We may consider the proposition, "when in Rome, do as the Romans", and translate this into religious language. Meaning, when in India, be a Hindu; when in Tibet, be a Buddhist. And so on. But we live in a world where even this is no longer possible. India contains both Muslims and Hindus, side by side. America is even more diverse. We are presented with a rather complex choice: 1.) Accept one religion, while knowing that it is, perhaps, no more or less true than another. 2.) Attempt to weave together, from many traditions, a hybrid religion. 3.) Invent an entirely new religion (this may be possible only for men of true vision, capable of creating such worlds inside themselves) 4.) Reject religion altogether.
I have not included the notion of a "spirituality", as distinct from a religion. Many people today are turned off by the mere notion of religion, and prefer something they call spirituality. But my understanding is that, if your spirituality assumes certain practices, beliefs, or forms, then it is a religion. You may not be dogmatic or evangelical about it, and you may even be the only member, but it is still a religion; a specific set of beliefs, practices, and forms (or archetypes). To the extent that your spirituality has no beliefs, no practices, and no archetypes, it is not really anything at all. Here, I am in agreement with Santayana. But then, even nothing is a position. A belief in nothing. A practice of non-practice. An archetype of the "faceless God". For all intents and purposes, an undelineated slough. Even the agnostic has his God, but the God of the agnostic remains unconscious and unarticulated, wandering in the underworld, unable to ascend, unable to catch the daylight.
My feeling is that highly evolved beings will understand that it is possible for men to practice different religions while serving the same God. For instance, in a university there are many classrooms, and many majors. In one room, a person may be studying to become a sculptor, while in the next room a person may be practicing advanced astrophysics. Perhaps, in time, the sculptor will take up astrophysics, or the astrophysicist will take up sculpting, but this is immaterial.
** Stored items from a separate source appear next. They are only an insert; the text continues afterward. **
Inductive TimerAction :=
  | ClearActiveVideo     (* () => setActiveVideo(null) *)
  | ClearSkipIndicator   (* () => setSkipIndicator(null) *)
  | CountdownTick.       (* the countdown effect's callback *)

Record Timer := {
  timer_id : nat;
  due : Z;
  action : TimerAction }.

(** The component together with what surrounds it: the catalog, the pending
    [window.setTimeout] callbacks and the clock (in milliseconds),
    [window.innerHeight], and what React keeps for the countdown effect: the
    [timeout] its cleanup clears, and whether [nextCountdown] was given a
    new object since the effect last ran. *)
Record World := {
  catalog : Catalog;
  state : State;
  refs : Refs;
  timers : list Timer;
  nextTimerId : nat;
  now : Z;
  innerHeight : Q;
  countdownTimeout : option nat;
  countdownChanged : bool }.

Definition onState (f : State -> State) (w : World) : World :=
  {| catalog := catalog w; state := f (state w); refs := refs w;
     timers := timers w; nextTimerId := nextTimerId w; now := now w;
     innerHeight := innerHeight w;
     countdownTimeout := countdownTimeout w;
     countdownChanged := countdownChanged w |}.

Definition onRefs (f : Refs -> Refs) (w : World) : World :=
  {| catalog := catalog w; state := state w; refs := f (refs w);
     timers := timers w; nextTimerId := nextTimerId w; now := now w;
     innerHeight := innerHeight w;
     countdownTimeout := countdownTimeout w;
     countdownChanged := countdownChanged w |}.

Definition with_videoRef (v : option VideoElement) (r : Refs) : Refs :=
  {| videoRef := v; ytPlayerRef := ytPlayerRef r;
     dragStartY := dragStartY r; touchStartY := touchStartY r |}.

Definition with_ytPlayerRef (v : option YTPlayer) (r : Refs) : Refs :=
  {| videoRef := videoRef r; ytPlayerRef := v;
     dragStartY := dragStartY r; touchStartY := touchStartY r |}.

Definition with_dragStartY (v : Q) (r : Refs) : Refs :=
  {| videoRef := videoRef r; ytPlayerRef := ytPlayerRef r;
     dragStartY := v; touchStartY := touchStartY r |}.

Definition with_touchStartY (v : Q) (r : Refs) : Refs :=
  {| videoRef := videoRef r; ytPlayerRef := ytPlayerRef r;
     dragStartY := dragStartY r; touchStartY := v |}.

(** *** Timers *)

(** [window.setTimeout(action, delay)]; the handle it returns is the
    [nextTimerId] of the world it is called in. *)
Definition setTimeout (a : TimerAction) (delay : Z) (w : World) : World :=
  {| catalog := catalog w; state := state w; refs := refs w;
     timers := timers w ++
               [{| timer_id := nextTimerId w; due := (now w + delay)%Z;
                   action := a |}];
     nextTimerId := S (nextTimerId w); now := now w;
     innerHeight := innerHeight w;
     countdownTimeout := countdownTimeout w;
     countdownChanged := countdownChanged w |}.

(** [window.clearTimeout(handle)] *)
Definition clearTimeout (handle : nat) (w : World) : World :=
  {| catalog := catalog w; state := state w; refs := refs w;
     timers := filter (fun t => negb (Nat.eqb (timer_id t) handle)) (timers w);
     nextTimerId := nextTimerId w; now := now w;
     innerHeight := innerHeight w;
     countdownTimeout := countdownTimeout w;
     countdownChanged := countdownChanged w |}.

Definition withCountdownEffect (handle : option nat) (changed : bool)
  (w : World) : World :=
  {| catalog := catalog w; state := state w; refs := refs w;
     timers := timers w; nextTimerId := nextTimerId w; now := now w;
     innerHeight := innerHeight w;
     countdownTimeout := handle;
     countdownChanged := changed |}.

Definition withNow (t : Z) (w : World) : World :=
  {| catalog := catalog w; state := state w; refs := refs w;
     timers := timers w; nextTimerId := nextTimerId w; now := t;
     innerHeight := innerHeight w;
     countdownTimeout := countdownTimeout w;
     countdownChanged := countdownChanged w |}.

(** *** The state setters *)

Definition setActiveVideo v := onState (with_activeVideo v).
Definition setPlayerMode v := onState (with_playerMode v).
Definition setIsPlaying v := onState (with_isPlaying v).
Definition setCurrentTime v := onState (with_currentTime v).
Definition setDuration v := onState (with_duration v).
Definition setRelatedOpen v := onState (with_relatedOpen v).
Definition setDragOffset v := onState (with_dragOffset v).
Definition setIsDragging v := onState (with_isDragging v).
Definition setSkipIndicator v := onState (with_skipIndicator v).
Definition setVisibleCategoryCount v := onState (with_visibleCategoryCount v).
Definition setYtReady v := onState (with_ytReady v).
Definition setYtLoaded v := onState (with_ytLoaded v).

(** [setNextCountdown(v)]: a countdown object is a new object each time,
    so the effect that depends on [nextCountdown] runs again unless [null]
    replaces [null]. *)
Definition setNextCountdown (v : option Countdown) (w : World) : World :=
  let changed :=
    match v, nextCountdown (state w) with
    | None, None => countdownChanged w
    | _, _ => true
    end in
  withCountdownEffect (countdownTimeout w) changed
    (onState (with_nextCountdown v) w).

(** *** Values derived at render *)

Definition isYouTube (s : State) : bool :=
  match activeVideo s with
  | Some v => String.eqb (mediaType v) "YOUTUBE"
  | None => false
  end.

Definition ytControlsDisabled (s : State) : bool :=
  isYouTube s && negb (ytLoaded s).

Definition relatedVideos (w : World) : list VideoItem :=
  match activeVideo (state w) with
  | None => []
  | Some active =>
      filter (fun video =>
                String.eqb (category_slug (category video))
                           (category_slug (category active)))
             (allVideos (catalog w))
  end.

(** The sentinel's JSX condition. *)
Definition sentinelRendered (w : World) : bool :=
  Nat.ltb (visibleCategoryCount (state w))
          (List.length (categoryGroups (catalog w))).

(** The guard [isYouTube && ytPlayerRef.current && ytLoaded] of
    [togglePlay], [skipBy] and [handleSeek]. *)
Definition embeddedPlayer (w : World) : option YTPlayer :=
  if isYouTube (state w)
  then match ytPlayerRef (refs w) with
       | Some player => if ytLoaded (state w) then Some player else None
       | None => None
       end
  else None.

(** ** The handlers *)

Definition playVideo (video : VideoItem) (w : World) : World :=
  let w := setActiveVideo (Some video) w in
  let w := setPlayerMode full w in
  let w := setRelatedOpen false w in
  let w := setCurrentTime 0 w in
  let w := setDuration 0 w in
  let w := setYtLoaded false w in
  setNextCountdown None w.

Definition closePlayer (w : World) : World :=
  let w := setPlayerMode hidden w in
  let w := setRelatedOpen false w in
  let w := setNextCountdown None w in
  setTimeout ClearActiveVideo 220 w.

(** [video.play()] and [video.pause()] called from a click. *)
Definition play (video : VideoElement) : VideoElement :=
  {| el_currentTime := el_currentTime video; el_paused := false |}.

Definition pause (video : VideoElement) : VideoElement :=
  {| el_currentTime := el_currentTime video; el_paused := true |}.

(** [video.currentTime = t] *)
Definition seek (t : Q) (video : VideoElement) : VideoElement :=
  {| el_currentTime := t; el_paused := el_paused video |}.

(** The commands [pauseVideo?.()] and [playVideo?.()] go to the remote
    player and change nothing the component reads back. *)
Definition togglePlay (w : World) : World :=
  match embeddedPlayer w with
  | Some _ =>
      if isPlaying (state w)
      then setIsPlaying false w
      else setIsPlaying true w
  | None =>
      match videoRef (refs w) with
      | None => w
      | Some video =>
          if el_paused video
          then setIsPlaying true
                 (onRefs (with_videoRef (Some (play video))) w)
          else setIsPlaying false
                 (onRefs (with_videoRef (Some (pause video))) w)
      end
  end.

(** [amount > 0 ? "+10s" : "-10s"] *)
Definition skipLabel (amount : Q) : string :=
  if Js.gt amount 0 then "+10s" else "-10s".

Definition skipBy (amount : Q) (w : World) : World :=
  let s := state w in
  match embeddedPlayer w with
  | Some player =>
      let current := Js.orNum (YT.getCurrentTime player) 0 in
      let total :=
        Js.orNum
          (Js.or (Js.or (YT.getDuration player) (Some (duration s)))
                 (option_map durationSeconds (activeVideo s)))
          0 in
      if Qeq_bool total 0 then w else
      let nextTime := Js.min (Js.max 0 (current + amount)) total in
      match YT.seekTo nextTime player with
      | Threw => w
      | Returned player' =>
          let w := onRefs (with_ytPlayerRef (Some player')) w in
          let w := setCurrentTime nextTime w in
          let w := setSkipIndicator (Some (skipLabel amount)) w in
          setTimeout ClearSkipIndicator 450 w
      end
  | None =>
      match videoRef (refs w) with
      | None => w
      | Some video =>
          let target :=
            Js.min
              (Js.max 0 (el_currentTime video + amount))
              (Js.orNum
                 (Js.or (Some (duration s))
                        (option_map durationSeconds (activeVideo s)))
                 0) in
          let w := onRefs (with_videoRef (Some (seek target video))) w in
          let w := setSkipIndicator (Some (skipLabel amount)) w in
          setTimeout ClearSkipIndicator 450 w
      end
  end.

Definition handleSeek (value : Q) (w : World) : World :=
  match embeddedPlayer w with
  | Some player =>
      match YT.seekTo value player with
      | Threw => w
      | Returned player' =>
          setCurrentTime value
            (onRefs (with_ytPlayerRef (Some player')) w)
      end
  | None =>
      match videoRef (refs w) with
      | None => w
      | Some video =>
          setCurrentTime value
            (onRefs (with_videoRef (Some (seek value video))) w)
      end
  end.

(** [noDrag] is [target.closest("[data-no-drag]")]. *)
Definition handlePlayerPointerDown (clientY : Q) (noDrag : bool)
  (w : World) : World :=
  if negb (PlayerMode_eqb (playerMode (state w)) full) then w else
  if noDrag then w else
  let w := setIsDragging true w in
  onRefs (with_dragStartY clientY) w.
The point is, they remain isolated from each other, intent upon their specific course of study.
If the sculptor were to enter the physics classroom, it would be a break from his presently chosen course of study. If he were then to attempt to explain his art to the physicists, they might become irritated. Not because they think he is wrong, but, because he is interrupting their studies. They may have tremendous respect for his work. They may even envy his talent, and secretly wish that they could have been artists. But, on a deeper level, they are content to devote themselves to the course of study in which their own talents and dispositions are honored and utilized.
So it is with religions. Just as a person may experience a calling to be a sculptor, he may experience a calling to be a Christian. For practical purposes, he must value his calling more than he values the callings of others, or else he will never devote himself to anything. At the same time, he must treat the callings of others with respect, and understand that, ultimately, their values are not misplaced. Their values are proper to their own line of work.
Paradoxes may arise, but there is no need to fetishize them. For the Christian, Jesus is Lord, the one true Son of the Father. And this does not contradict the equally valid truth that, for a Muslim, Muhammad is the greatest prophet. If you give your father a hat which reads, "World's Greatest Dad", nobody is offended. Why then should they be offended when you give precedence to your spiritual father?
Every student must have a greater reverence for his own teacher and his own lessons, than for the teachers and lessons of others. This does not prevent him from recognizing that other teachers and lessons may be no less worthy of the reverence of their pupils than his teachers and lessons are for him. This is what it means to be "in the world, but not of it."